I moved closer, keeping low, hiding behind the parked cars. And I recognized Jamie. She was shaking her head, wiping away tears.
I knew she was telling him about me.
Nate slid his arm around Jamie’s shoulders. I could see he was comforting her. And then I heard him say, “Dana trusts me. Maybe I can trick her or something. You know. Help get her to the mental hospital.”
28
Around four o’clock that afternoon, I saw Jamie lift the garage door and disappear into her sculpture studio. The door slid down noisily behind her.
I watched from the side of the garden shed. I’d wandered aimlessly all day, trying to make a plan. Trying to decide what to do, where to go. Trying to make sense of everything.
I’m not crazy.
I told myself that a hundred times. I don’t belong in a mental hospital. I didn’t imagine the spellbook. And I didn’t imagine Jamie sneaking into my room and spreading powder on my clothes.
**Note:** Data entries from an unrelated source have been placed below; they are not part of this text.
(** * Expression evaluator: tokenizer, shunting-yard converter, postfix evaluator

    A shallow embedding of [src/main.py] (functions [tokenize],
    [infix_to_postfix], [evaluate_postfix], [apply_op], [is_number],
    [evaluate_expression] and the table [OPERATORS]) and the properties the
    specification states about them.

    Conventions of the embedding.
    - A Python [str] is a [string]: one [ascii] per code point, so the texts
      covered are those whose code points are below 256.  A token is a [str],
      as in the source.
    - A Python [float] is a binary64 number, [PrimFloat.float]; [+ - * /] and
      negation are the IEEE operations, as in CPython.
    - A raised exception is the [Raise] outcome of [result]; the exception
      classes are the ones the source raises.
    - [tokens], [output] and [trace] are lists that grow at the end
      ([l.append(x)] is [l ++ [x]]).  The two lists used as stacks are kept
      top first: [stack[-1]] is the head, [stack.pop()] removes the head and
      [stack.append(x)] is [x :: stack].
    - [math.pow] is the C library's [pow] behind CPython's error checks; it is
      a parameter [math_pow] of the evaluator. *)

From Stdlib Require Import ZArith QArith Qabs List String Ascii Bool Lia.
From Stdlib Require Import PrimFloat FloatOps SpecFloat.
From Equations Require Import Equations.
From Stdlib Require Import Permutation.
Import ListNotations.
Close Scope Q_scope.
Open Scope string_scope.

(** ** Exceptions and outcomes *)

Inductive exception : Type :=
| ValueError (msg : string)
| ZeroDivisionError (msg : string)
| OverflowError (msg : string).

Inductive result (A : Type) : Type :=
| Ok (a : A)
| Raise (e : exception).
Arguments Ok {A} a.
Arguments Raise {A} e.

Definition bind {A B : Type} (r : result A) (k : A -> result B) : result B :=
  match r with
  | Ok a => k a
  | Raise e => Raise e
  end.

Notation "x <- r ;; k" := (bind r (fun x => k))
  (at level 61, r at next level, right associativity).
Notation "' pat <- r ;; k" := (bind r (fun x => match x with pat => k end))
  (at level 61, pat pattern, r at next level, right associativity).

(** The specification names the error kinds [SyntaxError] and
    [ArithmeticError]; in the source these are the exceptions [ValueError]
    and [ZeroDivisionError]. *)
Definition is_SyntaxError (e : exception) : bool :=
  match e with ValueError _ => true | _ => false end.

Definition is_ArithmeticError (e : exception) : bool :=
  match e with ZeroDivisionError _ => true | _ => false end.

(** ** Python built-ins used by the source *)

Module Py.

Definition code (c : ascii) : N := N_of_ascii c.

(** [str.isspace] on one character (code points below 256). *)
Definition isspace (c : ascii) : bool :=
  let n := code c in
  ((9 <=? n) && (n <=? 13) || (28 <=? n) && (n <=? 32)
   || (n =? 133) || (n =? 160))%N.

(** [str.isdigit] on one character: the ten ASCII digits and the
    superscripts two, three and one. *)
Definition isdigit (c : ascii) : bool :=
  let n := code c in
  ((48 <=? n) && (n <=? 57) || (n =? 178) || (n =? 179) || (n =? 185))%N.

(** [s.count(c)] for a one-character [c]. *)
Fixpoint count (c : ascii) (s : string) : nat :=
  match s with
  | String d rest => (if (d =? c)%char then 1 else 0) + count c rest
  | EmptyString => 0
  end.

(** [c in s] for a one-character [c]. *)
Fixpoint contains (s : string) (c : ascii) : bool :=
  match s with
  | String d rest => (d =? c)%char || contains rest c
  | EmptyString => false
  end.

(** [x in (t1, ..., tn)] for strings. *)
Definition in_tuple (x : string) (l : list string) : bool :=
  existsb (String.eqb x) l.

(** [l[-1] if l else None]. *)
Definition last_or_None (l : list string) : option string :=
  match rev l with
  | x :: _ => Some x
  | [] => None
  end.

(** *** [float(str)]

    CPython's conversion: non-ASCII spaces become blanks, underscores are
    allowed between digits only, blanks are stripped at both ends, and what
    is left is either a decimal literal (sign, digits, fraction, exponent),
    rounded to the nearest binary64 number with ties to even, or one of
    [inf], [infinity], [nan] in any letter case.  [None] stands for the
    [ValueError] that [float] raises. *)

Definition is_ascii_digit (c : ascii) : bool :=
  ((48 <=? code c) && (code c <=? 57))%N.

Definition is_c_space (c : ascii) : bool :=
  let n := code c in ((9 <=? n) && (n <=? 13) || (n =? 32))%N.

Definition to_ascii_space (c : ascii) : ascii :=
  if ((code c =? 133) || (code c =? 160))%N then " "%char else c.

Definition lower (c : ascii) : ascii :=
  if ((65 <=? code c) && (code c <=? 90))%N then ascii_of_N (code c + 32)
  else c.

Fixpoint map_str (f : ascii -> ascii) (s : string) : string :=
  match s with
  | String c r => String (f c) (map_str f r)
  | EmptyString => EmptyString
  end.

Fixpoint strip_underscores (s : string) (prev : ascii) : option string :=
  match s with
  | EmptyString => if (prev =? "_")%char then None else Some EmptyString
  | String c r =>
      if (c =? "_")%char then
        if is_ascii_digit prev then strip_underscores r c else None
      else if (prev =? "_")%char && negb (is_ascii_digit c) then None
      else option_map (String c) (strip_underscores r c)
  end.

Fixpoint lstrip (s : string) : string :=
  match s with
  | String c r => if is_c_space c then lstrip r else s
  | EmptyString => s
  end.

Fixpoint rstrip (s : string) : string :=
  match s with
  | String c r =>
      match rstrip r with
      | EmptyString => if is_c_space c then EmptyString else String c EmptyString
      | r' => String c r'
      end
  | EmptyString => s
  end.

(** Reads a run of ASCII digits: the number read so far, how many digits
    were read, and the rest of the text. *)
Fixpoint read_digits (s : string) (acc : Z) (n : Z) : Z * Z * string :=
  match s with
  | String c r =>
      if is_ascii_digit c
      then read_digits r (10 * acc + (Z.of_N (code c) - 48)) (n + 1)
      else (acc, n, s)
  | EmptyString => (acc, n, s)
  end.

Definition read_sign (s : string) : bool * string :=
  match s with
  | String "-" r => (true, r)
  | String "+" r => (false, r)
  | _ => (false, s)
  end.

(** The integer nearest to [a / b], ties to even ([0 <= a], [0 < b]). *)
Definition rne_div (a b : Z) : Z :=
  let q := (a / b)%Z in
  let r := (a mod b)%Z in
  if (2 * r <? b)%Z then q
  else if (b <? 2 * r)%Z then (q + 1)%Z
  else if Z.even q then q else (q + 1)%Z.

(** The binary64 number nearest to [n / d] ([0 < n], [0 < d]): 53 bits of
    mantissa, exponents from [-1074], overflow to infinity. *)
Definition round_to_double (n d : Z) : float :=
  let l := (Z.log2 n - Z.log2 d)%Z in
  let l := if (n * 2 ^ Z.max 0 (- l) <? d * 2 ^ Z.max 0 l)%Z
           then (l - 1)%Z else l in
  let e := Z.max (l - 52) (-1074) in
  let m := if (0 <=? e)%Z then rne_div n (d * 2 ^ e)
           else rne_div (n * 2 ^ (- e)) d in
  Z.ldexp (of_uint63 (Uint63Axioms.of_Z m)) e.

Definition decimal_to_double (neg : bool) (digits exp10 : Z) : float :=
  let x := if (digits =? 0)%Z then zero
           else if (0 <=? exp10)%Z then round_to_double (digits * 10 ^ exp10) 1
           else round_to_double digits (10 ^ (- exp10)) in
  if neg then (- x)%float else x.

Definition parse_decimal (s : string) : option float :=
  let '(neg, s1) := read_sign s in
  let '(ip, ni, s2) := read_digits s1 0 0 in
  let '(digits, nf, s3) :=
    match s2 with
    | String "." r => read_digits r ip 0
    | _ => (ip, 0%Z, s2)
    end in
  if (ni + nf =? 0)%Z then None
  else
    match s3 with
    | EmptyString => Some (decimal_to_double neg digits (- nf))
    | String c r =>
        if ((c =? "e") || (c =? "E"))%char then
          let '(eneg, s4) := read_sign r in
          match read_digits s4 0 0 with
          | (ev, ne, EmptyString) =>
              if (ne =? 0)%Z then None
              else Some (decimal_to_double neg digits
                           ((if eneg then - ev else ev) - nf))
          | _ => None
          end
        else None
    end.

Definition parse_inf_or_nan (s : string) : option float :=
  let '(neg, s1) := read_sign s in
  let w := map_str lower s1 in
  if (w =? "inf") || (w =? "infinity")
  then Some (if neg then neg_infinity else infinity)
  else if w =? "nan" then Some nan
  else None.

Definition float (s : string) : option PrimFloat.float :=
  match strip_underscores (map_str to_ascii_space s) "000"%char with
  | None => None
  | Some s1 =>
      let s2 := rstrip (lstrip s1) in
      match parse_decimal s2 with
      | Some x => Some x
      | None => parse_inf_or_nan s2
      end
  end.

End Py.

(** ** Tokenizer *)

(** The test of both number loops: [ch.isdigit() or ch == '.']. *)
Definition is_num_char (ch : ascii) : bool :=
  Py.isdigit ch || (ch =? ".")%char.

(** The inner [while] of the number branch, from text position [i] on:
    [num_chars] grows while the next character is a digit or a dot.  Returns
    [''.join(num_chars)] and the text from the position where it stopped. *)
Fixpoint scan_number (s : string) (num_chars : string) : string * string :=
  match s with
  | String c rest =>
      if is_num_char c then scan_number rest (num_chars ++ String c "")
      else (num_chars, s)
  | EmptyString => (num_chars, s)
  end.

(** The test on the previous token when a ['-'] is read:
    [prev is None or prev in ('+', '-', '*', '/', '^', '(', 'u-')], where
    [prev = tokens[-1] if tokens else None]. *)
Definition unary_context (tokens : list string) : bool :=
  match Py.last_or_None tokens with
  | None => true
  | Some prev => Py.in_tuple prev ["+"; "-"; "*"; "/"; "^"; "("; "u-"]
  end.

(** The main [while i < n] loop; [s] is [expr[i:]]. *)
Equations tokenize_loop (s : string) (tokens : list string)
  : result (list string) by wf (String.length s) lt :=
tokenize_loop EmptyString tokens := Ok tokens;
tokenize_loop (String ch rest) tokens :=
  if Py.isspace ch then tokenize_loop rest tokens
  else if is_num_char ch then
    let num_str := fst (scan_number rest (String ch "")) in
    if (1 <? Py.count "." num_str)%nat
    then Raise (ValueError ("Invalid numeric literal: " ++ num_str))
    else tokenize_loop (snd (scan_number rest (String ch "")))
                       (tokens ++ [num_str])
  else if Py.contains "+-*/^()" ch then
    if (ch =? "-")%char && unary_context tokens
    then tokenize_loop rest (tokens ++ ["u-"])
    else tokenize_loop rest (tokens ++ [String ch ""])
  else Raise (ValueError ("Unsupported character: '" ++ String ch "'")).
Next Obligation.
  assert (Hlen : forall s acc,
             String.length (snd (scan_number s acc)) <= String.length s).
  { induction s as [|c s IH]; simpl; intros acc; [lia|].
    destruct (is_num_char c); simpl; [specialize (IH (acc ++ String c "")); lia | lia]. }
  specialize (Hlen rest (String ch "")). lia.
Qed.

Definition tokenize (expr : string) : result (list string) :=
  tokenize_loop expr [].

(** ** Shunting yard: infix to postfix *)

Record op_info : Type := { prec : Z; assoc : string }.

Definition OPERATORS : list (string * op_info) :=
  [ ("+",  {| prec := 2; assoc := "L" |});
    ("-",  {| prec := 2; assoc := "L" |});
    ("*",  {| prec := 3; assoc := "L" |});
    ("/",  {| prec := 3; assoc := "L" |});
    ("^",  {| prec := 4; assoc := "R" |});
    ("u-", {| prec := 5; assoc := "R" |}) ].

(** [d[k]] when [k in d], [None] otherwise. *)
Fixpoint dict_get {V : Type} (d : list (string * V)) (k : string) : option V :=
  match d with
  | (k', v) :: d' => if k' =? k then Some v else dict_get d' k
  | [] => None
  end.

Definition is_number (token : string) : bool :=
  match Py.float token with
  | Some _ => true
  | None => false
  end.

(** The test of the [if] inside the operator loop, on [OPERATORS[o1]] and
    [OPERATORS[o2]]. *)
Definition pops (i1 i2 : op_info) : bool :=
  ((assoc i1 =? "L") && (prec i1 <=? prec i2)%Z)
  || ((assoc i1 =? "R") && (prec i1 <? prec i2)%Z).

(** [while stack and stack[-1] in OPERATORS: ...] for the operator [o1],
    [i1] being [OPERATORS[o1]].  Returns the stack and the output. *)
Fixpoint pop_operators (i1 : op_info) (stack output : list string)
  : list string * list string :=
  match stack with
  | o2 :: stack' =>
      match dict_get OPERATORS o2 with
      | Some i2 =>
          if pops i1 i2 then pop_operators i1 stack' (output ++ [o2])
          else (stack, output)
      | None => (stack, output)
      end
  | [] => (stack, output)
  end.

(** [while stack and stack[-1] != '(': output.append(stack.pop())]. *)
Fixpoint pop_to_paren (stack output : list string)
  : list string * list string :=
  match stack with
  | top :: stack' =>
      if top =? "(" then (stack, output)
      else pop_to_paren stack' (output ++ [top])
  | [] => (stack, output)
  end.

(** The final [while stack:] loop. *)
Fixpoint drain (stack output : list string) : result (list string) :=
  match stack with
  | top :: stack' =>
      if Py.in_tuple top ["("; ")"]
      then Raise (ValueError "Mismatched parentheses")
      else drain stack' (output ++ [top])
  | [] => Ok output
  end.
Because of my dear cousin, everyone thought I was a murderer. And everyone thought I was insane. And Aunt Audra and my father probably planned to lock me away in some kind of hospital.
I realized I had no choice. I had to confront Jamie. I had to force her to tell me the truth. And so I waited in the cold, waited by the side of the shed. Waited till she went into her studio.
And now, I took a deep breath and stepped up to the garage door. I slid it open slowly, as quietly as possible, hoping to surprise her.
A blast of warm air greeted me. Jamie had her back to me. She stood at the open door of a huge, flaming pottery kiln, as big as a furnace. I watched her lean toward the kiln, lowering a piece of pottery into the blazing heat.
I let go of the garage door and took a few steps into the studio. A long, well-lit worktable filled the center of the room. A potter’s wheel stood at the far end. I glimpsed shelves of red clay pottery—vases and bowls and heads and—
Whoa.
My eyes stopped at the pedestals in front of the worktable. Slender, stone pedestals holding three sculpted heads.
Heads of girls . . .
“Ohhh.” I raised my hands to my mouth to stifle the sound of my shocked cry.